On March 10, the TRANSforming Gender Conference will begin its 10th year highlighting the diversity of gender and addressing equality, support, visibility and scholarship for transgender, gender non-conforming and intersex people.
The conference, which is free and open to the public, will run through March 12 at the University of Colorado Boulder’s Center for Community (commonly referred to as C4C).
Morgan Seamont, assistant director of CU’s Gay, Lesbian, Bisexual, Transgender and Queer (GLBTQ) Resource Center, says that after a decade the conference is still “a response to a need.”
“But we’ve seen it grow from basically a 30-person attendance to over 400 attendees last year,” he says. “And what’s great about this conference is it’s sort of workshop driven. If people see a need, they can submit an idea for a workshop. So the conference is continually changing as are the needs of the transgender community.”
Seamont, who identifies as a transgender man, says transgender is an “umbrella term” that can mean “a lot of different things to different people.”
For some, Seamont explains, it can mean fluidity, “a sort of day-to-day changing, of sliding along a [gender] spectrum scale.” Others prefer to move from one side of the traditional gender binary to the other, for example, a person who is assigned male at birth but identifies as female.
GLAAD is a media-monitoring organization that helps news outlets produce healthy, accurate stories about GLBTQ communities. Under the umbrella term transgender, GLAAD offers a number of other terms people may choose to use, such as trans (a shortened form of transgender); transgender woman or transgender man (a person whose gender identity and/or expression is different from the sex they were assigned at birth); genderqueer (any person whose gender identity and/or gender expression falls outside the categories of man and woman); and gender non-conforming (used to describe some people whose gender expression is different from conventional expectations of masculinity and femininity; this is not a term to describe all transgender individuals). The term cisgender is often used to describe folks who identify with the sex they were assigned at birth.
While the conference, as always, will cover a range of topics — from what it means to be transgender to incorporating queer literature in classrooms to the legal and health issues faced by transgender and gender non-conforming individuals — this year’s keynote speakers will highlight transgender people of color.
“I think we’ve seen a lot more activism around the minority within the minority, so people of color within the transgender community,” Seamont says. “We could see from the movements that started a year or two ago around Black Lives Matter, it was an area that needed to be addressed in our conference as well.”
Transgender people, especially women and people of color, face higher rates of violence than cisgender individuals (and gay, lesbian and bisexual people). A report conducted in part by the National Coalition of Anti-Violence Programs found that within the GLBTQ community, more than two-thirds of homicide victims were transgender women, with 67 percent of those victims being people of color. The epidemic of violence became so clear that in November 2015, the House LGBT Equality Caucus held the first-ever congressional forum on violence against transgender people.

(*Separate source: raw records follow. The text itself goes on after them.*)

(** The checks are [true] when the Go function returns a nil error. *)
Definition CheckValidBucketName (bucketName : string) : bool :=
  let l := bytes_of bucketName in
  if (Z.of_nat (length l) =? 0) || bool_decide (TrimSpace l = []) then false
  else if Z.of_nat (length l) <? 3 then false
  else if 63 <? Z.of_nat (length l) then false
  else if ipAddress bucketName then false
  else if contains ".." bucketName || contains ".-" bucketName || contains "-." bucketName
       then false
  else validBucketName bucketName.

Definition split_bytes (sep : Z) (l : list Z) : list (list Z) :=
  foldr (fun b acc => if b =? sep then [] :: acc
                      else match acc with [] => [[b]] | w :: ws => (b :: w) :: ws end) [[]] l.

Definition hasBadPathComponent (path : list Z) : bool :=
  existsb (fun p => let t := TrimSpace p in
                    bool_decide (t = [46; 46]) || bool_decide (t = [46]))
          (split_bytes 47 (TrimSpace path)).

Definition CheckValidObjectName (objectName : string) : bool :=
  let l := bytes_of objectName in
  if (Z.of_nat (length l) =? 0) || bool_decide (TrimSpace l = []) then false
  else if 1024 <? Z.of_nat (length l) then false
  else if hasBadPathComponent l then false
  else if negb (ValidString l) then false
  else negb (contains "//" objectName).

Definition CheckValidGroupName (groupName : string) : bool :=
  let l := bytes_of groupName in
  if (Z.of_nat (length l) =? 0) || bool_decide (TrimSpace l = []) then false
  else if Z.of_nat (length l) <? 3 then false
  else if 63 <? Z.of_nat (length l) then false
  else ValidString l.

(** ** Resource names *)

Inductive ResourceType : Type :=
| RESOURCE_TYPE_UNSPECIFIED
| RESOURCE_TYPE_BUCKET
| RESOURCE_TYPE_OBJECT
| RESOURCE_TYPE_GROUP.

#[global] Instance ResourceType_eq_dec : EqDecision ResourceType.
Proof. solve_decision. Defined.

Definition ResourceType_value (t : ResourceType) : nat :=
  match t with
  | RESOURCE_TYPE_UNSPECIFIED => 0
  | RESOURCE_TYPE_BUCKET => 1
  | RESOURCE_TYPE_OBJECT => 2
  | RESOURCE_TYPE_GROUP => 3
  end.

Definition ResourceType_of (n : nat) : option ResourceType :=
  [RESOURCE_TYPE_UNSPECIFIED; RESOURCE_TYPE_BUCKET; RESOURCE_TYPE_OBJECT;
   RESOURCE_TYPE_GROUP] !! n.

#[global] Instance ResourceType_countable : Countable ResourceType.
Proof. by refine (inj_countable ResourceType_value ResourceType_of _); intros []. Defined.

(** The SDK's text form of account addresses *)
Class AddressText : Type := {
  AccAddressFromHexUnsafe : string -> option Z;
  acc_String : Z -> string;
}.

(** A printed address parses back and has no colon: it is hexadecimal. *)
Class AddressTextLaws `{AddressText} : Prop := {
  address_parses : forall a, 0 <= a < 256 ^ 20 -> AccAddressFromHexUnsafe (acc_String a) = Some a;
  address_no_colon : forall a, has ":" (acc_String a) = false;
}.

Record GRN : Type := mkGRN {
  resType : ResourceType;
  groupOwner : Z;
  name : string;
}.

Inductive grn_error : Type :=
| ErrInvalidGRN
| ErrGRNTypeMismatch.

Section Grn.
Context `{AddressText}.

Definition NewBucketGRN (bucketName : string) : GRN := mkGRN RESOURCE_TYPE_BUCKET 0 bucketName.

Definition NewObjectGRN (bucketName objectName : string) : GRN :=
  mkGRN RESOURCE_TYPE_OBJECT 0 (join "/" [bucketName; objectName]).

Definition NewGroupGRN (owner : Z) (groupName : string) : GRN :=
  mkGRN RESOURCE_TYPE_GROUP owner groupName.

Definition GRN_String (r : GRN) : string :=
  match resType r with
  | RESOURCE_TYPE_BUCKET => TrimSuffix1 ":" (join ":" ["grn"; "b"; EmptyString; name r]%string)
  | RESOURCE_TYPE_OBJECT => TrimSuffix1 ":" (join ":" ["grn"; "o"; EmptyString; name r]%string)
  | RESOURCE_TYPE_GROUP =>
      TrimSuffix1 ":" (join ":" ["grn"; "g"; acc_String (groupOwner r); name r]%string)
  | RESOURCE_TYPE_UNSPECIFIED => EmptyString
  end.

Definition parseBucketAndObjectName (nm : string) : grn_error + string * string :=
  match split "/" nm with
  | bucketName :: _ :: _ =>
      match CutPrefix nm (bucketName ++ "/") with
      | None => inl ErrInvalidGRN
      | Some objectName =>
          if negb (CheckValidBucketName bucketName) then inl ErrInvalidGRN
          else if negb (CheckValidObjectName objectName) then inl ErrInvalidGRN
          else inr (bucketName, objectName)
      end
  | _ => inl ErrInvalidGRN
  end.

Definition GetBucketName (r : GRN) : grn_error + string :=
  match resType r with
  | RESOURCE_TYPE_BUCKET => inr (name r)
  | RESOURCE_TYPE_OBJECT =>
      match parseBucketAndObjectName (name r) with
      | inl e => inl e
      | inr (bucketName, _) => inr bucketName
      end
  | _ => inl ErrGRNTypeMismatch
  end.

Definition GetBucketAndObjectName (r : GRN) : grn_error + string * string :=
  match resType r with
  | RESOURCE_TYPE_OBJECT => parseBucketAndObjectName (name r)
  | _ => inl ErrGRNTypeMismatch
  end.

Definition GetGroupOwnerAndAccount (r : GRN) : grn_error + Z * string :=
  match resType r with
  | RESOURCE_TYPE_GROUP => inr (groupOwner r, name r)
  | _ => inl ErrGRNTypeMismatch
  end.

(** [validGRNRegex], [validGRNRegexNoWild]: the three submatches, the type
    letter, the account and the name, of a text of four parts separated by
    colons; the name has no star without wildcards. *)
Definition validGRNRegex (wildcards : bool) (res : string) : option (string * string * string) :=
  match split ":" res with
  | [g; abbr; acc; nm] =>
      if bool_decide (g = "grn"%string) &&
         bool_decide (abbr ∈ ["b"; "o"; "g"]%string) && (wildcards || negb (has "*" nm))
      then Some (abbr, acc, nm) else None
  | _ => None
  end.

There are four keynote speakers at this year’s TRANSforming Gender Conference who will address the issues transgender people of color regularly face.
CeCe McDonald is a transgender black woman who, in 2011, fought off a racist, transphobic attacker. She spent 19 months of a 41-month sentence in a men’s prison for second-degree manslaughter despite evidence that her actions were motivated only by self-defense. McDonald is the subject of an upcoming documentary entitled Free CeCe, produced by Laverne Cox and Jac Gares. The film tackles the issues of trans-misogyny and the epidemic of violence surrounding trans women of color.
Also speaking is Jennicet Gutiérrez, a transgender Latina activist and organizer from Mexico. In 2012, Gutiérrez interrupted President Obama during a speech while he was talking about violence targeting transgender women of color to point out the president’s hypocricy.
“But while he spoke of ‘trans women of color being targeted,’ his administration holds LGBTQ and trans immigrants in detention,” Gutiérrez wrote in a June 2015 piece for Washington Blade.
“Immigrant trans women are 12 times more likely to face discrimination because of our gender identity,” she continued. “If we add our immigration status to the equation, the discrimination increases. Transgender immigrants make up one out of every 500 people in detention, but we account for one out of five confirmed sexual abuse cases in [Immigration and Customs Enforcement] custody.”
During the final day of the conference, Tiq and Kim Milan will speak about creating love in queer communities of color. The Milans have worked together, and separately, to bring awareness to GLBTQ issues. Tiq is currently a national spokesperson for GLAAD, and has trained national transgender advocates, including CeCe McDonald. Kim has created dozens of workshop series on social change, anti-oppression, intersectionality, race, gender, leadership, youth and young women’s empowerment.
Seamont says the conference, despite some of the heartrending subject matter, is a positive experience, celebrating recent victories, such as CU’s addition of gender confirmation surgery to the university’s health benefits for faculty and staff.
And it gives folks a safe place to explore their thoughts and further deconstruct long-held notions of gender.
“It’s important to ask some of these questions, like why can’t men wear make up or why women can’t have a masculine body appearance,” Seamont says. “It’s a way of interrogating the rules that our society has created around gender.”